What is required:
Whenever the word "cipherPartialOpState" shows up in a line of the data, copy that line.

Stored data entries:

(** The flags for partial packets of the message: its type and UPDATE_STATE, which the template
    has cleared *)
Definition LAC_CIPHER_IS_SM4 (algo : CpaCySymCipherAlgorithm) : bool :=
  bool_decide (algo = CPA_CY_SYM_CIPHER_SM4_ECB) || bool_decide (algo = CPA_CY_SYM_CIPHER_SM4_CBC) ||
  bool_decide (algo = CPA_CY_SYM_CIPHER_SM4_CTR).
Definition LAC_CIPHER_IS_CHACHA (algo : CpaCySymCipherAlgorithm) : bool := bool_decide (algo = CPA_CY_SYM_CIPHER_CHACHA).
Definition LAC_CIPHER_IS_ECB_MODE (algo : CpaCySymCipherAlgorithm) : bool :=
  bool_decide (algo = CPA_CY_SYM_CIPHER_AES_ECB) || bool_decide (algo = CPA_CY_SYM_CIPHER_DES_ECB) ||
  bool_decide (algo = CPA_CY_SYM_CIPHER_3DES_ECB) || bool_decide (algo = CPA_CY_SYM_CIPHER_NULL) ||
  bool_decide (algo = CPA_CY_SYM_CIPHER_SNOW3G_UEA2) || bool_decide (algo = CPA_CY_SYM_CIPHER_SM4_ECB).
Definition LacSymQat_LaPacketCommandFlagSet (qatPacketType : Z) (laCmdAuth : bool) (cipherAlgorithm : CpaCySymCipherAlgorithm)
    : Z * bool :=
  if LAC_CIPHER_IS_SM4 cipherAlgorithm || LAC_CIPHER_IS_CHACHA cipherAlgorithm then (ICP_QAT_FW_LA_PARTIAL_NONE, false)
  else (qatPacketType,
        negb ((qatPacketType =? ICP_QAT_FW_LA_PARTIAL_NONE) || (qatPacketType =? ICP_QAT_FW_LA_PARTIAL_END) ||
              (negb laCmdAuth && LAC_CIPHER_IS_ECB_MODE cipherAlgorithm))).

(** What a buffer holds, [n] bytes of it *)
Definition iv_bytes (b : iv_buffer) (n : Z) (op : CpaCySymOpData) (m : memory) (d : session) : list Z :=
  match b with
  | IvUser => read m (pIv op) n
  | IvPartialOpState => take (Z.to_nat n) (cipherPartialOpState d)
  | IvARC4InitialState => take (Z.to_nat n) (cipherARC4InitialState d)
  | IvNone => []
  end.

(** The vector of the message.  (For XTS on a UCS slice, the bytes are then encrypted.) *)
Definition LAC_SYM_QAT_HASH_IV_REQ_MAX_SIZE_QW : Z := 2.
Definition LacSymQat_CipherRequestParamsPopulate (cipher_state_sz partial : Z) (update : bool) (b : iv_buffer)
    (op : CpaCySymOpData) (m : memory) (d : session) : iv_field :=
  if (LAC_SYM_QAT_HASH_IV_REQ_MAX_SIZE_QW <? cipher_state_sz) || update ||
     match b with IvNone => true | _ => false end || (partial =? ICP_QAT_FW_LA_PARTIAL_END)
  then cipher_IV_ptr b
  else cipher_IV_array (iv_bytes b (8 * cipher_state_sz) op m d).

(** The copying of the vector when a request is sent *)
Definition update_session_iv (q : cookie) (m : memory) (d : session) : session :=
  if updateSessionIvOnSend q then
    if LAC_CIPHER_IS_ARC4 (cipherAlgorithm d) then
      d <| cipherPartialOpState := copy (cipherPartialOpState d) (cipherARC4InitialState d) LAC_CIPHER_ARC4_STATE_LEN_BYTES |>
    else
      d <| cipherPartialOpState :=
             copy (cipherPartialOpState d) (read m (pIv (pOpData q)) (ivLenInBytes (pOpData q))) (ivLenInBytes (pOpData q)) |>
  else d.

(** * Sending *)

(** [icp_adf_transPutMsg] with the message in the cookie [c] *)
Definition transPutMsg (c : Z) (s : cy) : Z * cy :=
  match puts s with
  | [] => (CPA_STATUS_SUCCESS, s <| ring := ring s ++ [c] |>)
  | status :: l =>
      (status, if status =? CPA_STATUS_SUCCESS then s <| puts := l |> <| ring := ring s ++ [c] |> else s <| puts := l |>)
  end.

Definition set_session (f : session -> session) (s : cy) : cy := s <| sess := f (sess s) |>.
Definition set_nonBlocking (b : bool) : session -> session := fun d => d <| nonBlockingOpsInProgress := b |>.

(** The test whether a request has to be queued *)
Definition must_queue (d : session) : bool :=
  negb (nonBlockingOpsInProgress d) || negb (pRequestQueueTail d =? 0).

(** The request is appended to the queue. *)
Definition enqueue (pRequest : Z) (s : cy) : option cy :=
  let tail := pRequestQueueTail (sess s) in
  s ← (if negb (tail =? 0) then
         q ← cookies s !! tail;
         Some (s <| cookies := <[tail := q <| pNext := pRequest |>]> (cookies s) |>)
       else Some (set_session (fun d => d <| pRequestQueueHead := pRequest |>) s));
  Some (set_session (fun d => d <| pRequestQueueTail := pRequest |>) s).

(** The request is sent at once. *)
Definition send (pRequest : Z) (s : cy) : option (Z * cy) :=
  q ← cookies s !! pRequest;
  let s := if is_full q then s else set_session (set_nonBlocking false) s in
  let s := set_session (update_session_iv q (umem s)) s in
  let '(status, s) := transPutMsg pRequest s in
  let s := if negb (status =? CPA_STATUS_SUCCESS) && negb (is_full q) then set_session (set_nonBlocking true) s else s in
  Some (status, s).

(** When no other thread comes in between, the second test under the lock has the result of
    the first. *)
Definition LacSymQueue_RequestSend (pRequest : Z) (s : cy) : option (Z * cy) :=
  if must_queue (sess s) then
    if must_queue (sess s) then s ← enqueue pRequest s; Some (CPA_STATUS_SUCCESS, s)
    else send pRequest s
  else send pRequest s.

Definition DEQUEUE_MSGPUT_MAX_RETRIES : Z := 10000.

(** The loop of attempts to put a message: the status and the number of attempts.  [n] bounds
    the attempts that are still to come. *)
Fixpoint put_retry (n : nat) (c : Z) (retries : Z) (s : cy) : Z * Z * cy :=
  let '(status, s) := transPutMsg c s in
  let retries := u32 (retries + 1) in
  match n with
  | O => (status, retries, s)
  | S n =>
      if negb (status =? CPA_STATUS_SUCCESS) && (retries <? DEQUEUE_MSGPUT_MAX_RETRIES) then put_retry n c retries s
      else (status, retries, s)
  end.

Fixpoint dequeue_loop (fuel : nat) (status : Z) (s : cy) : option (Z * cy) :=
  let head := pRequestQueueHead (sess s) in
  if negb (head =? 0) && nonBlockingOpsInProgress (sess s) then
    match fuel with
    | O => None
    | S fuel =>
        q ← cookies s !! head;
        let s := if is_full q then s else set_session (set_nonBlocking false) s in
        let s := set_session (update_session_iv q (umem s)) s in
        let '(status, retries, s) := put_retry (Z.to_nat DEQUEUE_MSGPUT_MAX_RETRIES) head 0 s in
        if negb (status =? CPA_STATUS_SUCCESS) || (DEQUEUE_MSGPUT_MAX_RETRIES <=? retries) then Some (status, s)
        else
          q ← cookies s !! head;
          dequeue_loop fuel status (set_session (fun d => d <| pRequestQueueHead := pNext q |>) s)
    end
  else Some (status, if head =? 0 then set_session (fun d => d <| pRequestQueueTail := 0 |>) s else s).

(** No request is in the queue twice, so the number of cookies bounds the loop. *)
Definition LacSymCb_PendingReqsDequeue (s : cy) : option (Z * cy) :=
  dequeue_loop (size (cookies s)) CPA_STATUS_SUCCESS (set_session (set_nonBlocking true) s).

Answer space:
  | IvPartialOpState => take (Z.to_nat n) (cipherPartialOpState d)
      d <| cipherPartialOpState := copy (cipherPartialOpState d) (cipherARC4InitialState d) LAC_CIPHER_ARC4_STATE_LEN_BYTES |>
      d <| cipherPartialOpState :=
             copy (cipherPartialOpState d) (read m (pIv (pOpData q)) (ivLenInBytes (pOpData q))) (ivLenInBytes (pOpData q)) |>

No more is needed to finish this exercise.